STORY, STORY, STORY!!
Nothing moves forward without the story. But you now have the tools to help your student work it through with a plan and with sound technique. And if you need additional guidance, please read on.
STRUCTURE: The students often like to think in terms of creating TikTok, which means they make the idea as they are creating the video. This is inefficient and often lacks any kind of coherent story. Require the students to create some kind of complete story before the first camera flips on. This can be a script, a storyboard, or a shot list.
TIMING: Give students time limits. Limits force them to be intentional about what they put in the video. It is most likely to garner the best video they can create.
MICROPHONES: Use a lavalier mic. https://tinyurl.com/yhjtpv3z ($10 normally) https://tinyurl.com/4zbxhr36 ($30 for wireless). The microphone on an iPad or any creation camera will pick up all noise, including ambient noise. If the student is filming three feet or less from the camera, it will pick up well enough. Any farther than that and their voices will blend with any other noise occurring in the range of the camera. These mics allow the student to have some distance from the camera and still be heard clearly.
LIGHTING: Lighting is key. You don’t have to have professional barn door lights or ring lights to make the lighting work. You simply need to have the students make sure to record FACING the light source. Too many students will stand with their backs to the light source (especially windows), which creates a silhouette on the faces of the recorded subject. Teach them to flip that around and face the light.

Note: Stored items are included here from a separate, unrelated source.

Lemma Lock_then_Unlock_witness :
  Lock inbox_url held_mem = Blocks ∧
  Unlock inbox_url held_mem = Returns None released_mem ∧
  ∃ s3, Lock inbox_url released_mem = Returns None s3.
Proof.
  destruct (Lock_then_Unlock fresh_mem held_mem inbox_url None
              held_mem_reached)
    as (Hb & i & s2 & Hi & Hu & _ & _ & _ & s3 & H3).
  split; [exact Hb|].
  assert (Hs2 : s2 = released_mem).
  { change (Unlock inbox_url held_mem) with (Returns (A:=error) None released_mem)
      in Hu. by injection Hu. }
  rewrite Hs2 in *. split; [exact Hu|]. by exists s3.
Defined.

(** ** Mutual exclusion *)

(** A goroutine comes to hold a mutex only by locking one that was free. *)
Lemma step_goroutine_acquires (g g' : goroutine) (s s' : Mem) (mu : nat) :
  step_goroutine g s = (g', s') → holds (g_pc g') = Some mu →
  holds (g_pc g) = Some mu ∨ mutexes s !! mu = Some false.
Proof.
  unfold step_goroutine. destruct g as [id p]. simpl.
  destruct p as [|mu0|mu0|mu0|mu0 loaded].
  - by intros [= <- <-].
  - unfold Mutex_Lock. destruct (mutexes s !! mu0) as [[|]|] eqn:Hm;
      intros [= <- <-]; simpl; try done. intros [= <-]. by right.
  - unfold locks_LoadOrStore, SyncMap.LoadOrStore.
    destruct (locks (db s) !! URL_String id); intros [= <- <-]; simpl;
      [done|]. intros [= <-]. by left.
  - unfold Mutex_Lock. destruct (mutexes s !! mu0) as [[|]|] eqn:Hm;
      intros [= <- <-]; simpl; try done. intros [= <-]. by right.
  - intros [= <- <-]. simpl. by left.
Qed.

Lemma step_sole_holders (n : nat) (σ : System) :
  held_locked σ → sole_holders σ → sole_holders (step n σ).
Proof.
  intros HL HS. unfold step.
  destruct (goroutines σ !! n) as [g|] eqn:Hn; [|done].
  destruct (step_goroutine g (mem σ)) as [g' s'] eqn:Hs.
  assert (Hnew : ∀ j gj mu, holds (g_pc g') = Some mu →
                   goroutines σ !! j = Some gj →
                   holds (g_pc gj) = Some mu → n = j).
  { intros j gj mu Hg' Hj Hgj.
    destruct (step_goroutine_acquires _ _ _ _ _ Hs Hg') as [Hg|Hfree].
    - by apply (HS n j g gj mu).
    - pose proof (HL j gj mu Hj Hgj). congruence. }
  intros i j gi gj mu Hi Hj Hgi Hgj. simpl in *.
  apply list_lookup_insert_Some in Hi as [(<- & <- & _)|[Hnei Hi]];
    apply list_lookup_insert_Some in Hj as [(<- & <- & _)|[Hnej Hj]].
  - done.
  - by apply (Hnew j gj mu).
  - symmetry. by apply (Hnew i gi mu).
  - by apply (HS i j gi gj mu).
Qed.

Lemma exec_sole_holders (sched : list nat) (σ : System) :
  held_locked σ → sole_holders σ → sole_holders (exec sched σ).
Proof.
  revert σ. induction sched as [|n sched IH]; intros σ HL HS; [done|].
  simpl. apply IH; [by apply step_held_locked|by apply step_sole_holders].
Qed.

Lemma exec_one_mutex (k : string) (sched : list nat) (σ : System) :
  one_mutex k σ → one_mutex k (exec sched σ).
Proof.
  revert σ. induction sched as [|n sched IH]; intros σ H; [done|].
  simpl. apply IH. by apply step_one_mutex.
Qed.

(** X4.  Goroutines enter [Lock], for any identifiers, and none calls
    [Unlock].  Whatever the scheduler does, no mutex is ever held by two
    of them, and of the goroutines that called [Lock] with the same
    identifier at most one has returned. *)
Theorem Lock_mutual_exclusion (σ0 : System) (sched : list nat) :
  (∀ g, g ∈ goroutines σ0 → g_pc g = AtNewMutex) →
  let σ := exec sched σ0 in
  (∀ i j gi gj mu, goroutines σ !! i = Some gi → goroutines σ !! j = Some gj →
                   holds (g_pc gi) = Some mu → holds (g_pc gj) = Some mu →
                   i = j) ∧
  (∀ i j gi gj mi li mj lj,
      goroutines σ !! i = Some gi → goroutines σ !! j = Some gj →
      key gi = key gj →
      g_pc gi = Returned mi li → g_pc gj = Returned mj lj → i = j).
Proof.
  intros Hstart σ.
  assert (Hpc : ∀ i g, goroutines σ0 !! i = Some g → g_pc g = AtNewMutex).
  { intros i g Hi. apply Hstart. by eapply list_elem_of_lookup_2. }
  assert (HS : sole_holders σ).
  { apply exec_sole_holders.
    - intros i g mu Hi Hh. by rewrite (Hpc i g Hi) in Hh.
    - intros i j gi gj mu Hi _ Hh. by rewrite (Hpc i gi Hi) in Hh. }
  split; [exact HS|].
  intros i j gi gj mi li mj lj Hi Hj Hk Hpi Hpj.
  assert (I : one_mutex (key gi) σ).
  { apply exec_one_mutex. split.
    - intros i' g mu Hi' _ Ht. by rewrite (Hpc i' g Hi') in Ht.
    - intros i' j' gi' gj' Hi' _ _ _ Hinst.
      by rewrite (Hpc i' gi' Hi') in Hinst. }
  destruct I as [I1 _].
  assert (Hmi : registry σ !! key gi = Some mi)
    by (apply (I1 i gi); [done..|by rewrite Hpi]).
  assert (Hmj : registry σ !! key gi = Some mj)
    by (apply (I1 j gj); [done..|by rewrite Hpj]).
  assert (mi = mj) as -> by congruence.
  apply (HS i j gi gj mj); [done..|by rewrite Hpi|by rewrite Hpj].
Qed.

PROPS & COSTUMES: All props, wigs, hats, or otherwise, should have a purpose. Using a prop just to play around confuses the message being created. Wearing a tricorn hat during a WW2 video makes no sense.
ANGLES: Force them to use at least two different angles. If they want to shoot it in one long shot, then you might as well just have them do the skit live in class.
Don’t forget, if you are a 1:1 school and the students take their devices home, they can film some aspects there. This opens the world of backgrounds very wide. Even a timely family vacation can be incorporated.
Never, ever forget that anything that is recorded can be edited. That means clips can be rearranged, shortened, etc. Students should remember that they don’t have to record everything in the exact order the video will play out. They can record one person doing all of their part, then give the microphone to the other person to record their part, then edit them together.